* Your instructions
Only one stretch of the data below should be repeated: the lines from the line containing "recordEvent logging_Create logging_Patch" through the line containing "exists w0 calls, w'", inclusive, exactly as they are.

Stored data entries:
+++++

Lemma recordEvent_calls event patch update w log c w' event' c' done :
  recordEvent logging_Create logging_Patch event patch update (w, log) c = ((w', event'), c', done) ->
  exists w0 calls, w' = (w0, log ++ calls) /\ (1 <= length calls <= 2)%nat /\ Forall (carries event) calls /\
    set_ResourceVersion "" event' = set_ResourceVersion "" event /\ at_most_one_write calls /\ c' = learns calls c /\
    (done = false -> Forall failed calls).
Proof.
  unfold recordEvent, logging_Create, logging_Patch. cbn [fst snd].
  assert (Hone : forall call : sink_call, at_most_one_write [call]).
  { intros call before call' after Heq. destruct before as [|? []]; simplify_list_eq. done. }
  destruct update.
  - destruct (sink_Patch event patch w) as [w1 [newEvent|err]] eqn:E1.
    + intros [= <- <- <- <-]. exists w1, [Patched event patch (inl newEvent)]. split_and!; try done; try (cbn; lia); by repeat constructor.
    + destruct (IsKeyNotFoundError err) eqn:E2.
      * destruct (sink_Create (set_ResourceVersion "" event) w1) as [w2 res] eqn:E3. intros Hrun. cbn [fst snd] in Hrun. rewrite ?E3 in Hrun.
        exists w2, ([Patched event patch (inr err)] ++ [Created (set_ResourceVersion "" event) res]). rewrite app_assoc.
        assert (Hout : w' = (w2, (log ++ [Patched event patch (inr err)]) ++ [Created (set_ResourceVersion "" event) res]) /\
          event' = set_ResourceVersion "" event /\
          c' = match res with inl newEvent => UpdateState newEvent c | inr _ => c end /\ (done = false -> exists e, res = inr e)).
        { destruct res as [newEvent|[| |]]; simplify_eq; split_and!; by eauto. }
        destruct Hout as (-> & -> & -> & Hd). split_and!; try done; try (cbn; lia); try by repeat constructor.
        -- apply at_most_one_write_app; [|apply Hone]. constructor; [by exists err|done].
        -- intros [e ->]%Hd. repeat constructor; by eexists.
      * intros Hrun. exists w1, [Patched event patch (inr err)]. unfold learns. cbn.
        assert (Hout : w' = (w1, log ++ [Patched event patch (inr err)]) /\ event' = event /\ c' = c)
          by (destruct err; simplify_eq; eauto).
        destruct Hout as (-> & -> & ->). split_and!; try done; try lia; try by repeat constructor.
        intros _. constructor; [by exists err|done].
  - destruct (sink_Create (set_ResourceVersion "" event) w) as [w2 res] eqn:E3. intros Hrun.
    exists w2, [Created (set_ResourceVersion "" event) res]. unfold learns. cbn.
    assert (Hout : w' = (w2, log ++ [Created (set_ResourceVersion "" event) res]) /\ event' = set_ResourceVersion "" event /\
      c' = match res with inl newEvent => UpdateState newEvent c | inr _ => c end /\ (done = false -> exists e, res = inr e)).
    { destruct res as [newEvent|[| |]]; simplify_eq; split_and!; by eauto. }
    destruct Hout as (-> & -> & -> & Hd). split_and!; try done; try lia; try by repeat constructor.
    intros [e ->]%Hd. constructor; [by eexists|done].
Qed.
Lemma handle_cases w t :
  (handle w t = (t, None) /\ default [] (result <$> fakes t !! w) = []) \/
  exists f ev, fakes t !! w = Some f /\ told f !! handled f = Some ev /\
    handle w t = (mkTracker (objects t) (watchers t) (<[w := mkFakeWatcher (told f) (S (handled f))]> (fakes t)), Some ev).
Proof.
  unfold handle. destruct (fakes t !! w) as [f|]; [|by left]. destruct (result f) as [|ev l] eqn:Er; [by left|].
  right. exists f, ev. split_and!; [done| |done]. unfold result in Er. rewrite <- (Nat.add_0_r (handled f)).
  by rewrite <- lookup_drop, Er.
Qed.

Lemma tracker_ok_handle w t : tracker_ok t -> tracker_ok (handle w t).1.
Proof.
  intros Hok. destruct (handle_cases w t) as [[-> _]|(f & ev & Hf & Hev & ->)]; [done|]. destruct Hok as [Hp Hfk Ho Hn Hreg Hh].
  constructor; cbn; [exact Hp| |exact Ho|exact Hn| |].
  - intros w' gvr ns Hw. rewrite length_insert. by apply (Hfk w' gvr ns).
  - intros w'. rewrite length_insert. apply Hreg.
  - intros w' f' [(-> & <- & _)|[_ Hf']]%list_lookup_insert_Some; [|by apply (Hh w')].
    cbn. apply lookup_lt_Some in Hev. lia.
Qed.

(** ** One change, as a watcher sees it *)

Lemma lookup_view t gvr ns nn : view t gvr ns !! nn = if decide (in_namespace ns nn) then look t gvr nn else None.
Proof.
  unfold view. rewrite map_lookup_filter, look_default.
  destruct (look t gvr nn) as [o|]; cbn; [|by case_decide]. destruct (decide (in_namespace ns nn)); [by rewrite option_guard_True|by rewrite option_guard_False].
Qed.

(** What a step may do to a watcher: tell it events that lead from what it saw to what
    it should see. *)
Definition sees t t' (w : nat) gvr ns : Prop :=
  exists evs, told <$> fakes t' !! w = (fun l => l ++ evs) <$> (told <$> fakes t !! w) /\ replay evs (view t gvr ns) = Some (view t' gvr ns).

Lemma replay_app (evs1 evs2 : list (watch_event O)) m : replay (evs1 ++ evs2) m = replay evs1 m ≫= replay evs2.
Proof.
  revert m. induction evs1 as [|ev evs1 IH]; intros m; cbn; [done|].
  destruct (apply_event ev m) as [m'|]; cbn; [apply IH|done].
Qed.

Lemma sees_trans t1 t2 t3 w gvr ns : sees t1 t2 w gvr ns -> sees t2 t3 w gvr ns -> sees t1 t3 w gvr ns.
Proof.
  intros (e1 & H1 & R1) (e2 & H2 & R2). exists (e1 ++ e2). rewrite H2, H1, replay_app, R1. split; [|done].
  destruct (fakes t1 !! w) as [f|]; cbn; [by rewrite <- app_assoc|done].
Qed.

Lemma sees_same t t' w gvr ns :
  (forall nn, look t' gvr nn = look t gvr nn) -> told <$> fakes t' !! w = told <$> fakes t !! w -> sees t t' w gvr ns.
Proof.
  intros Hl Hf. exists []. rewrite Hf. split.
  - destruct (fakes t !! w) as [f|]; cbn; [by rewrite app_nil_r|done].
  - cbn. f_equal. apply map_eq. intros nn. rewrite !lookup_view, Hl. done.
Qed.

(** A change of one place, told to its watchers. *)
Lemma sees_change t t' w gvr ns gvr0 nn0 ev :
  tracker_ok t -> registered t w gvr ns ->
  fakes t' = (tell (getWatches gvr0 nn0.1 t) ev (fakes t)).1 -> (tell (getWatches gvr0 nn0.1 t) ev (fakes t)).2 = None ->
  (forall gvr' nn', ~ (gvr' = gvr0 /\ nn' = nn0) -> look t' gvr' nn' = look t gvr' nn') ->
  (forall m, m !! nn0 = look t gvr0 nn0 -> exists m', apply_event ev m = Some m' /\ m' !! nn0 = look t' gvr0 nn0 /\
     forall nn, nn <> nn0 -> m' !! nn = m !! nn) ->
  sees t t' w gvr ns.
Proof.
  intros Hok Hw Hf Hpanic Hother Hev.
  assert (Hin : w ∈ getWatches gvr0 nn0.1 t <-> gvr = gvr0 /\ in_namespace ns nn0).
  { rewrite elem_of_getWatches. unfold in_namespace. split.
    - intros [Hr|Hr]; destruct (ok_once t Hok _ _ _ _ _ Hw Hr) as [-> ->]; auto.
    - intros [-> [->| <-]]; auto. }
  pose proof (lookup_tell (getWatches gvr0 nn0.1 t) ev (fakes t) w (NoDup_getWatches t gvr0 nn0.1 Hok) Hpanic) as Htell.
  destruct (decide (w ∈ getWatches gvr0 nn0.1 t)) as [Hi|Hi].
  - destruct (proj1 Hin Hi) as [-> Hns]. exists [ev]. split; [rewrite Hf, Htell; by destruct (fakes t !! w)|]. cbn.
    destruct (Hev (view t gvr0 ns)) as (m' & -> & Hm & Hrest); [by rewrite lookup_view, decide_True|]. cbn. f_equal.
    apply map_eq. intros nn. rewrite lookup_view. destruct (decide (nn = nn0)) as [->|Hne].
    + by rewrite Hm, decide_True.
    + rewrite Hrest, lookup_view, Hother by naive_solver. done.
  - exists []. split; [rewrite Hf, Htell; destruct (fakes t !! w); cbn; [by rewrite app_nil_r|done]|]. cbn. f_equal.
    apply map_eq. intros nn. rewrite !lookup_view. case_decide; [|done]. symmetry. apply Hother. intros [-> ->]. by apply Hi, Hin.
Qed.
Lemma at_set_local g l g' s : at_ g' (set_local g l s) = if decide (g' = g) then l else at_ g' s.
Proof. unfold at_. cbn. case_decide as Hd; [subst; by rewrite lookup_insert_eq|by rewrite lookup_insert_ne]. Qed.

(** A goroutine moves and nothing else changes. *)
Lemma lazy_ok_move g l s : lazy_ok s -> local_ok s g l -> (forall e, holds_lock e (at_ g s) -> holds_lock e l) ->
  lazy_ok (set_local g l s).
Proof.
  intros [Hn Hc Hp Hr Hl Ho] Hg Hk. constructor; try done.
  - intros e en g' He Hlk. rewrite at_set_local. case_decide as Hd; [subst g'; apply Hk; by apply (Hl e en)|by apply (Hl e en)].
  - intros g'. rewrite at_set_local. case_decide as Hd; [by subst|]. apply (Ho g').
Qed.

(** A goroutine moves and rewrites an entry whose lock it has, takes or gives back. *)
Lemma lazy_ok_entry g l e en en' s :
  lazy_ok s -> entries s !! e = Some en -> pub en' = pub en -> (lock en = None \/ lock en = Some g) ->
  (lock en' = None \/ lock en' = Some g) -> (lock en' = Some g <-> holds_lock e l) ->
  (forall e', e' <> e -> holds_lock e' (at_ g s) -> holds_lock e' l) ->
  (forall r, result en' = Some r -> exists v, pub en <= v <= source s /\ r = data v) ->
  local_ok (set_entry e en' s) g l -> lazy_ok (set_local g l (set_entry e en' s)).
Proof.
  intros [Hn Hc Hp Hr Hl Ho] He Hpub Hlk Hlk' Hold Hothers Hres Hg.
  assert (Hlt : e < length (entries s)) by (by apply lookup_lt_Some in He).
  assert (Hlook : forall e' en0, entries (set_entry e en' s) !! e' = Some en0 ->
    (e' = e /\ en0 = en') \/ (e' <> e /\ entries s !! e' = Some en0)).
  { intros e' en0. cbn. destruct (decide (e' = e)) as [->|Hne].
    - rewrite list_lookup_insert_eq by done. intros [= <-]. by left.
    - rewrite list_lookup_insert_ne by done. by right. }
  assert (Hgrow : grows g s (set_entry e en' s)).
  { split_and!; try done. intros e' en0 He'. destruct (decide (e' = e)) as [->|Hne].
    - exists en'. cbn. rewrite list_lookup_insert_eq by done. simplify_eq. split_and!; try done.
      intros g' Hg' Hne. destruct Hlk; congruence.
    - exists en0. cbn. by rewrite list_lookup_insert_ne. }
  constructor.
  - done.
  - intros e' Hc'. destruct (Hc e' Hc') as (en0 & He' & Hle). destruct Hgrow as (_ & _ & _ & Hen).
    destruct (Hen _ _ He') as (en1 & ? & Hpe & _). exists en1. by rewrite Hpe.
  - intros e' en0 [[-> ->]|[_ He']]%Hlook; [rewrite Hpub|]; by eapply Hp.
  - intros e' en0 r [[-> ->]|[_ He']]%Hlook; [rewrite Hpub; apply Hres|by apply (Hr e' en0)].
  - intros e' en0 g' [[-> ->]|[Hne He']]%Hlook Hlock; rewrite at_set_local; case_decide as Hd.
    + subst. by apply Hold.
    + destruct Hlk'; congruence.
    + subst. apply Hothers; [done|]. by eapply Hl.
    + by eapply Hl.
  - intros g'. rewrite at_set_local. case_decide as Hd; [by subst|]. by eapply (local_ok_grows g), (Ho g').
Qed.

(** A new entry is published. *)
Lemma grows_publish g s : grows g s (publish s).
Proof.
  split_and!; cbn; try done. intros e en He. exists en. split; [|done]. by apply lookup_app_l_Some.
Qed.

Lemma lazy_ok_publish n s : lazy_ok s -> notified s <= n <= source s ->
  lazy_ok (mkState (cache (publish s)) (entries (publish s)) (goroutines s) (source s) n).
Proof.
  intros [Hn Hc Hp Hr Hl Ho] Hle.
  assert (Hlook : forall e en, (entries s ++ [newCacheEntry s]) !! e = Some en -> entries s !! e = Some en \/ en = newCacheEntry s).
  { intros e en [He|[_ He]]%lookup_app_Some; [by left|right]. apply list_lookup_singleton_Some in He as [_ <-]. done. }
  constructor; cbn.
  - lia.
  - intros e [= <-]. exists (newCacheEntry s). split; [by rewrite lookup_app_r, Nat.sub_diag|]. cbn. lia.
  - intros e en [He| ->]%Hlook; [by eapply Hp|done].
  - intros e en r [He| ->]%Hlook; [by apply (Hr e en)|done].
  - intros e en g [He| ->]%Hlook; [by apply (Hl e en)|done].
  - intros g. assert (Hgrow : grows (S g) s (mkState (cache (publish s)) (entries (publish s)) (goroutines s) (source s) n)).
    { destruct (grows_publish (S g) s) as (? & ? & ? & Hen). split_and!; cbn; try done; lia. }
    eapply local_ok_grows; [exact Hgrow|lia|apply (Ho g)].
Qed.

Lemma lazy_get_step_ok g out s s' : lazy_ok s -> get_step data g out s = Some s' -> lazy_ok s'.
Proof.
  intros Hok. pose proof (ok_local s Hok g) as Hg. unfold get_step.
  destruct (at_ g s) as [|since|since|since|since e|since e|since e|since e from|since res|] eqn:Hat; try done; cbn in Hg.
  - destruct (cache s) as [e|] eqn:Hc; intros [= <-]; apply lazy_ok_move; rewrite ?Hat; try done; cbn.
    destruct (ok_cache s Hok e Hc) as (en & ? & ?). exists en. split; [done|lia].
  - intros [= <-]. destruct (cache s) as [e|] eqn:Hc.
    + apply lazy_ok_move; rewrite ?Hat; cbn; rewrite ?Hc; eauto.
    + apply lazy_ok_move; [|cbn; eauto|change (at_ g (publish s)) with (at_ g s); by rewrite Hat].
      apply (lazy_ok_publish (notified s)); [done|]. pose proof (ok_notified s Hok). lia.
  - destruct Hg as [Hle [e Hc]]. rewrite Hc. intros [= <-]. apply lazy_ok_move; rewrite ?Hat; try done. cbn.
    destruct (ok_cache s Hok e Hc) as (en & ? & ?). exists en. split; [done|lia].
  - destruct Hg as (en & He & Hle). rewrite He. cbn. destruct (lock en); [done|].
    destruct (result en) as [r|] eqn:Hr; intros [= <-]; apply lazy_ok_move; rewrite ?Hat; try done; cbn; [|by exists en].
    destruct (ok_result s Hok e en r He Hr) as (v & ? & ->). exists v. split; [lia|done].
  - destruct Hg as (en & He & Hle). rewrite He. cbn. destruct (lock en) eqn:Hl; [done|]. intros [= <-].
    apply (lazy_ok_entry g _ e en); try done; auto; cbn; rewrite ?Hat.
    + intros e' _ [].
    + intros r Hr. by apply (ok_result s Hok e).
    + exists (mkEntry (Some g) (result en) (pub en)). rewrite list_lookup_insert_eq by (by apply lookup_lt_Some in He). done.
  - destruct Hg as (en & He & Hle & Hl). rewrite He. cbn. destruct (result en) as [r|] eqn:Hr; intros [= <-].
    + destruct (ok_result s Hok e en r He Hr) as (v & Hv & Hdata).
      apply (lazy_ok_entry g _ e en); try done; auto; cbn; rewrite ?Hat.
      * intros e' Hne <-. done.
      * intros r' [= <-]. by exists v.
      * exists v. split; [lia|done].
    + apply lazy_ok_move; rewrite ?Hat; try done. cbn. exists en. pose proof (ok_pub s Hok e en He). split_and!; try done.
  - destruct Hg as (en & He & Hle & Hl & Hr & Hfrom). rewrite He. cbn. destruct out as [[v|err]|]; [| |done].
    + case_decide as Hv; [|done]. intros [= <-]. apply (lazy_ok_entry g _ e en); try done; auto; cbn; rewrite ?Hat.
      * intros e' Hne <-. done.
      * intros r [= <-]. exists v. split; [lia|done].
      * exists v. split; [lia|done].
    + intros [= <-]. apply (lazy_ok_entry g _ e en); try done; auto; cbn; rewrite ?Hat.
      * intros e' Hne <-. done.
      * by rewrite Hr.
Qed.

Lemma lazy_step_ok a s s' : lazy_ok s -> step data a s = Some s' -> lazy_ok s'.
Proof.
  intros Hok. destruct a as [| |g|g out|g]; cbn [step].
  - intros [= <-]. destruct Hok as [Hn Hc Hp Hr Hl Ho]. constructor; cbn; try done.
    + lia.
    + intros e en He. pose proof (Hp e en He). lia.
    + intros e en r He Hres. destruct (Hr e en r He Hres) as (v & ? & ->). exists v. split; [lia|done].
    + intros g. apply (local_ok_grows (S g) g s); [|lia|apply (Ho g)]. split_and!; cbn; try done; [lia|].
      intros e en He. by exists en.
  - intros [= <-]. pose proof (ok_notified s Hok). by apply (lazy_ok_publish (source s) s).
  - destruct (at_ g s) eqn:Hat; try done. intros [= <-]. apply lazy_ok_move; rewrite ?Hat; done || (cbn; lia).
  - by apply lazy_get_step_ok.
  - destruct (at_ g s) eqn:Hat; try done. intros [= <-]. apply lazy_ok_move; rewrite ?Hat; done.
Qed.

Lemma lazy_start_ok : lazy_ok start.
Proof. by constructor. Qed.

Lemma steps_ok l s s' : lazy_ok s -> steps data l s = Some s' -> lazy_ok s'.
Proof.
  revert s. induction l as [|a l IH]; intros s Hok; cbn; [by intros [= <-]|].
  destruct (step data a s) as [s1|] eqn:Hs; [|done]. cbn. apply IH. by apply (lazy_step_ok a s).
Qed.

+++++

* Solution for this problem
  recordEvent logging_Create logging_Patch event patch update (w, log) c = ((w', event'), c', done) ->
  exists w0 calls, w' = (w0, log ++ calls) /\ (1 <= length calls <= 2)%nat /\ Forall (carries event) calls /\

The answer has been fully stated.